Exercise brief - The data below should be copied over with complete accuracy.

Exercise data -

(** * HDB resale dashboard: loading, cleaning and filtering pipeline

    A shallow embedding of [app.py] (functions [load_all_data],
    [clean_data] and the filtering part of [run_dashboard]) together with
    the properties its specification states about them.

    Modelling conventions.
    - A pandas [DataFrame] is its list of column labels together with its
      rows in positional order; a row maps column labels to cells.  Index
      labels and dtypes are not modelled: cells are compared by value.
    - A cell is a string, a number, a timestamp or the missing value
      ([None], [NaN] and [NaT] are one value, [CNA]).  Numbers are exact
      rationals; the rounding of binary floating point is not modelled.
    - A Python exception is the [Raise] outcome of the [result] monad.
    - Element conversions performed inside pandas ([pd.to_numeric],
      [pd.to_datetime]) on cells that are not yet of the target type are
      parameters of the development; what the program does with their
      answers is modelled in full. *)

From Stdlib Require Import QArith Ascii String.
From stdpp Require Import gmap strings list sorting.

Open Scope string_scope.
Set Warnings "-register-all".

(** ** Exceptions and the result monad *)

Inductive exn :=
| KeyError (labels : list string)   (* a column label or dict key is absent *)
| TypeError (msg : string)
| ValueError (msg : string)
| DateParseError                    (* pd.to_datetime met an unparseable element *)
| Unsupported (what : string).      (* library behaviour outside this model *)

Inductive result (A : Type) :=
| Ok (a : A)
| Raise (e : exn).
Arguments Ok {A} a.
Arguments Raise {A} e.

#[global] Instance result_ret : MRet result := λ A a, Ok a.
#[global] Instance result_bind : MBind result :=
  λ A B f m, match m with Ok a => f a | Raise e => Raise e end.

Fixpoint traverse {A B} (f : A → result B) (l : list A) : result (list B) :=
  match l with
  | [] => Ok []
  | a :: l' => b ← f a; bs ← traverse f l'; Ok (b :: bs)
  end.

(** ** Cells, rows and frames *)

Record Timestamp := mkTimestamp { ts_year : Z; ts_month : Z; ts_day : Z }.

Inductive cell :=
| CStr (s : string)
| CNum (q : Q)
| CDate (t : Timestamp)
| CNA.

Record DataFrame := mkDataFrame {
  columns : list string;
  rows : list (gmap string cell)
}.

Definition notna (c : cell) : bool :=
  match c with CNA => false | _ => true end.

(** [row[c]]; a label the row does not carry reads as missing, which is how
    the [DataFrame] constructor fills records that lack a key. *)
Definition get (c : string) (r : gmap string cell) : cell :=
  default CNA (r !! c).

(** [c in df.columns] *)
Definition has_col (c : string) (df : DataFrame) : bool :=
  bool_decide (c ∈ columns df).

(** The values of [df[c]] in row order (the label is known to exist). *)
Definition column (c : string) (df : DataFrame) : list cell :=
  get c <$> rows df.

(** [df[c]]: raises [KeyError] when the label is absent. *)
Definition getitem (c : string) (df : DataFrame) : result (list cell) :=
  if has_col c df then Ok (column c df) else Raise (KeyError [c]).

(** [df[c] = s] for a series [s] over the same index: the column is
    overwritten in place, or appended as the last column when new. *)
Definition set_column (c : string) (s : list cell) (df : DataFrame) : DataFrame :=
  {| columns := if has_col c df then columns df else columns df ++ [c];
     rows := zip_with (λ r v, <[c := v]> r) (rows df) s |}.

(** [df.empty]: some axis has length zero. *)
Definition empty (df : DataFrame) : bool :=
  match rows df, columns df with
  | [], _ | _, [] => true
  | _, _ => false
  end.

(** [df.head(n)] for a non-negative [n]. *)
Definition head (n : nat) (df : DataFrame) : DataFrame :=
  {| columns := columns df; rows := take n (rows df) |}.

(** [df[mask]] with the mask computed row by row. *)
Definition select_rows (keep : gmap string cell → bool) (df : DataFrame) : DataFrame :=
  {| columns := columns df; rows := List.filter keep (rows df) |}.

Worked solution -
(** * HDB resale dashboard: loading, cleaning and filtering pipeline

    A shallow embedding of [app.py] (functions [load_all_data],
    [clean_data] and the filtering part of [run_dashboard]) together with
    the properties its specification states about them.

    Modelling conventions.
    - A pandas [DataFrame] is its list of column labels together with its
      rows in positional order; a row maps column labels to cells.  Index
      labels and dtypes are not modelled: cells are compared by value.
    - A cell is a string, a number, a timestamp or the missing value
      ([None], [NaN] and [NaT] are one value, [CNA]).  Numbers are exact
      rationals; the rounding of binary floating point is not modelled.
    - A Python exception is the [Raise] outcome of the [result] monad.
    - Element conversions performed inside pandas ([pd.to_numeric],
      [pd.to_datetime]) on cells that are not yet of the target type are
      parameters of the development; what the program does with their
      answers is modelled in full. *)

From Stdlib Require Import QArith Ascii String.
From stdpp Require Import gmap strings list sorting.

Open Scope string_scope.
Set Warnings "-register-all".

(** ** Exceptions and the result monad *)

Inductive exn :=
| KeyError (labels : list string)   (* a column label or dict key is absent *)
| TypeError (msg : string)
| ValueError (msg : string)
| DateParseError                    (* pd.to_datetime met an unparseable element *)
| Unsupported (what : string).      (* library behaviour outside this model *)

Inductive result (A : Type) :=
| Ok (a : A)
| Raise (e : exn).
Arguments Ok {A} a.
Arguments Raise {A} e.

#[global] Instance result_ret : MRet result := λ A a, Ok a.
#[global] Instance result_bind : MBind result :=
  λ A B f m, match m with Ok a => f a | Raise e => Raise e end.

Fixpoint traverse {A B} (f : A → result B) (l : list A) : result (list B) :=
  match l with
  | [] => Ok []
  | a :: l' => b ← f a; bs ← traverse f l'; Ok (b :: bs)
  end.

(** ** Cells, rows and frames *)

Record Timestamp := mkTimestamp { ts_year : Z; ts_month : Z; ts_day : Z }.

Inductive cell :=
| CStr (s : string)
| CNum (q : Q)
| CDate (t : Timestamp)
| CNA.

Record DataFrame := mkDataFrame {
  columns : list string;
  rows : list (gmap string cell)
}.

Definition notna (c : cell) : bool :=
  match c with CNA => false | _ => true end.

(** [row[c]]; a label the row does not carry reads as missing, which is how
    the [DataFrame] constructor fills records that lack a key. *)
Definition get (c : string) (r : gmap string cell) : cell :=
  default CNA (r !! c).

(** [c in df.columns] *)
Definition has_col (c : string) (df : DataFrame) : bool :=
  bool_decide (c ∈ columns df).

(** The values of [df[c]] in row order (the label is known to exist). *)
Definition column (c : string) (df : DataFrame) : list cell :=
  get c <$> rows df.

(** [df[c]]: raises [KeyError] when the label is absent. *)
Definition getitem (c : string) (df : DataFrame) : result (list cell) :=
  if has_col c df then Ok (column c df) else Raise (KeyError [c]).

(** [df[c] = s] for a series [s] over the same index: the column is
    overwritten in place, or appended as the last column when new. *)
Definition set_column (c : string) (s : list cell) (df : DataFrame) : DataFrame :=
  {| columns := if has_col c df then columns df else columns df ++ [c];
     rows := zip_with (λ r v, <[c := v]> r) (rows df) s |}.

(** [df.empty]: some axis has length zero. *)
Definition empty (df : DataFrame) : bool :=
  match rows df, columns df with
  | [], _ | _, [] => true
  | _, _ => false
  end.

(** [df.head(n)] for a non-negative [n]. *)
Definition head (n : nat) (df : DataFrame) : DataFrame :=
  {| columns := columns df; rows := take n (rows df) |}.

(** [df[mask]] with the mask computed row by row. *)
Definition select_rows (keep : gmap string cell → bool) (df : DataFrame) : DataFrame :=
  {| columns := columns df; rows := List.filter keep (rows df) |}.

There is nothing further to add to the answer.